Data to use section start
(** What is known after a module's loop. *)
Definition use_done (modname : string) (deps : list string) (changed : bool) (m : mods) (r : res build_exn (bool * mods)) : Prop :=
  match r with
  | Ok (changed', m') =>
      added (fun y => y ∈ deps /\ starts_with "ns3-" y = true) m m' /\
      (forall y, y ∈ deps -> starts_with "ns3-" y = true -> enabled m' y = true) /\
      (m' = m /\ changed' = changed \/ m' <> m /\ changed' = true)
  | Raise e => exists dep, dep ∈ deps /\ starts_with "ns3-" dep = true /\ ~ known dep /\ enabled m dep = false /\
      e = no_dependency modname dep
  | OutOfFuel => False
  end.
Lemma use_done_skip modname dep deps changed m r : starts_with "ns3-" dep = false \/ enabled m dep = true ->
  use_done modname deps changed m r -> use_done modname (dep :: deps) changed m r.
Proof.
  intros Hd. destruct r as [[c' m']|e|]; cbn; [|naive_solver set_solver|done].
  intros (Hadd & Hdone & Hc). split_and!; [|..|done].
  - eapply added_impl; [|exact Hadd]. cbn. intros x [? ?]. split; [by right|done].
  - intros y [->|Hy]%elem_of_cons Hs; [|by auto]. destruct Hd as [Hd|Hd]; [congruence|]. by eapply added_enabled.
Qed.
Lemma use_done_new modname dep deps changed m m1 r :
  added (fun y => y = dep) m m1 -> m1 <> m -> enabled m1 dep = true -> starts_with "ns3-" dep = true ->
  use_done modname deps true m1 r -> use_done modname (dep :: deps) changed m r.
Proof.
  intros H1 Hne He Hs. destruct r as [[c' m']|e|]; cbn; [|..|done].
  - intros (Hadd & Hdone & Hc). split_and!.
    + eapply added_trans; [eapply added_impl; [|exact H1]|eapply added_impl; [|exact Hadd]]; cbn.
      * intros x ->. split; [by left|done].
      * intros x [? ?]. split; [by right|done].
    + intros y [->|Hy]%elem_of_cons Hy'; [by eapply added_enabled|by auto].
    + right. split; [|destruct Hc as [[_ ->]|[_ ->]]; done]. intros ?; subst m'.
      pose proof (missing_added _ _ _ H1 Hne). assert (m <> m1) as Hne' by congruence.
      pose proof (missing_added _ _ _ Hadd Hne'). lia.
  - intros (dep' & Hin & Hs' & Hk & He' & ->). exists dep'. split_and!; [by right|done|done|..|done].
    destruct (enabled m dep') eqn:E; [|done]. by rewrite (added_enabled _ _ _ _ H1 E) in He'.
Qed.

Lemma add_needed_spec modname deps : forall changed m,
  use_done modname deps changed m (add_needed modname deps changed m).
Proof.
  induction deps as [|dep deps IH]; intros changed m.
  { cbn. split_and!; [apply added_refl|..|by left]. intros y Hy. by apply elem_of_nil in Hy. }
  cbn [add_needed]. destruct (starts_with "ns3-" dep) eqn:Hs; cbn [negb].
  2: { apply use_done_skip; [by left|apply IH]. }
  destruct (enabled m dep) eqn:He; cbn [negb]; [apply use_done_skip; [by right|apply IH]|].
  assert (Hlong : forall x (l : list string), l ++ [x] <> l) by (intros x l Hl; apply (f_equal length) in Hl; rewrite length_app in Hl; cbn in Hl; lia).
  destruct (decide (dep ∈ NS3_MODULES)) as [Hk|Hk].
  { eapply use_done_new; [by apply added_module|..|done|apply IH].
    - destruct m; cbn. intros Heq. simplify_eq. eapply Hlong. eassumption.
    - apply enabled_true. cbn. rewrite elem_of_app, list_elem_of_singleton. tauto. }
  destruct (decide (dep ∈ NS3_CONTRIBUTED_MODULES)) as [Hc|Hc].
  { eapply use_done_new; [by apply added_contrib|..|done|apply IH].
    - destruct m; cbn. intros Heq. simplify_eq. eapply Hlong. eassumption.
    - apply enabled_true. cbn. rewrite elem_of_app, list_elem_of_singleton. tauto. }
  cbn. exists dep. split_and!; [by left|done|..|done|done]. unfold known. rewrite elem_of_app. tauto.
Qed.

(** What is known after a pass over [l]; [m0] are the modules that were enabled at first. *)
Definition closed_at (b : bld) (m : mods) (x : string) : Prop :=
  exists obj, get_tgen_by_name b x = inr (Some obj) /\ forall y, needs b x y -> enabled m y = true.
Lemma one_pass_spec b m0 l : forall changed m,
  added (needed b m0) m0 m -> (forall x, x ∈ l -> needed b m0 x) ->
  match one_pass b l changed m with
  | Ok (changed', m') =>
      added (needed b m0) m m' /\ (forall x, x ∈ l -> closed_at b m' x) /\
      (m' = m /\ changed' = changed \/ m' <> m /\ changed' = true)
  | Raise e => exists x, needed b m0 x /\ unusable b m0 x e
  | OutOfFuel => False
  end.
Proof.
  induction l as [|x l IH]; intros changed m Hm Hl.
  { cbn. split_and!; [apply added_refl|..|by left]. intros x Hx. by apply elem_of_nil in Hx. }
  pose proof (Hl x ltac:(by left)) as Hx. cbn [one_pass].
  destruct (get_tgen_by_name b x) as [e|[obj|]] eqn:E.
  { exists x. split; [done|]. by left. }
  2: { exists x. split; [done|]. right. by left. }
  pose proof (add_needed_spec x (use obj) changed m) as Hu.
  destruct (add_needed x (use obj) changed m) as [[c1 m1]|e|]; [|..|done].
  2: { destruct Hu as (dep & Hin & Hs & Hk & He & ->). exists x. split; [done|]. right; right. exists dep.
       split_and!; [by exists obj|done|..|done]. destruct (enabled m0 dep) eqn:E0; [|done].
       by rewrite (added_enabled _ _ _ _ Hm E0) in He. }
  destruct Hu as (Hadd & Hdone & Hc).
  assert (Hadd' : added (needed b m0) m m1).
  { eapply added_impl; [|exact Hadd]. intros y [Hin Hs]. destruct Hx as (r & Hr & Hrx). exists r. split; [done|].
    eapply rtc_r; [exact Hrx|]. by exists obj. }
  specialize (IH c1 m1 (added_trans _ _ _ _ Hm Hadd') ltac:(intros y Hy; apply Hl; by right)). cbn.
  destruct (one_pass b l c1 m1) as [[c2 m2]|e|]; [|done..].
  destruct IH as (Hadd2 & Hdone2 & Hc2). split_and!.
  - by eapply added_trans.
  - intros y [->|Hy]%elem_of_cons; [|by auto]. exists obj. split; [done|].
    intros z (obj' & E' & Hin & Hs). rewrite E in E'. simplify_eq. eapply added_enabled; [exact Hadd2|by auto].
  - destruct Hc as [[-> ->]|[Hne ->]]; [done|]. right. destruct Hc2 as [[-> ->]|[Hne2 ->]]; [done|]. split; [|done].
    intros ?; subst m2. pose proof (missing_added _ _ _ Hadd' Hne). assert (m <> m1) as Hne' by congruence.
    pose proof (missing_added _ _ _ Hadd2 Hne'). lia.
Qed.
Data to use section end
### Exercise aim
The answer is the run of lines above from the line containing "(forall y, y" through the line containing "intros Hd. destruct", copied exactly and alone.

### Result for this task
      (forall y, y ∈ deps -> starts_with "ns3-" y = true -> enabled m' y = true) /\
      (m' = m /\ changed' = changed \/ m' <> m /\ changed' = true)
  | Raise e => exists dep, dep ∈ deps /\ starts_with "ns3-" dep = true /\ ~ known dep /\ enabled m dep = false /\
      e = no_dependency modname dep
  | OutOfFuel => False
  end.
Lemma use_done_skip modname dep deps changed m r : starts_with "ns3-" dep = false \/ enabled m dep = true ->
  use_done modname deps changed m r -> use_done modname (dep :: deps) changed m r.
Proof.
  intros Hd. destruct r as [[c' m']|e|]; cbn; [|naive_solver set_solver|done].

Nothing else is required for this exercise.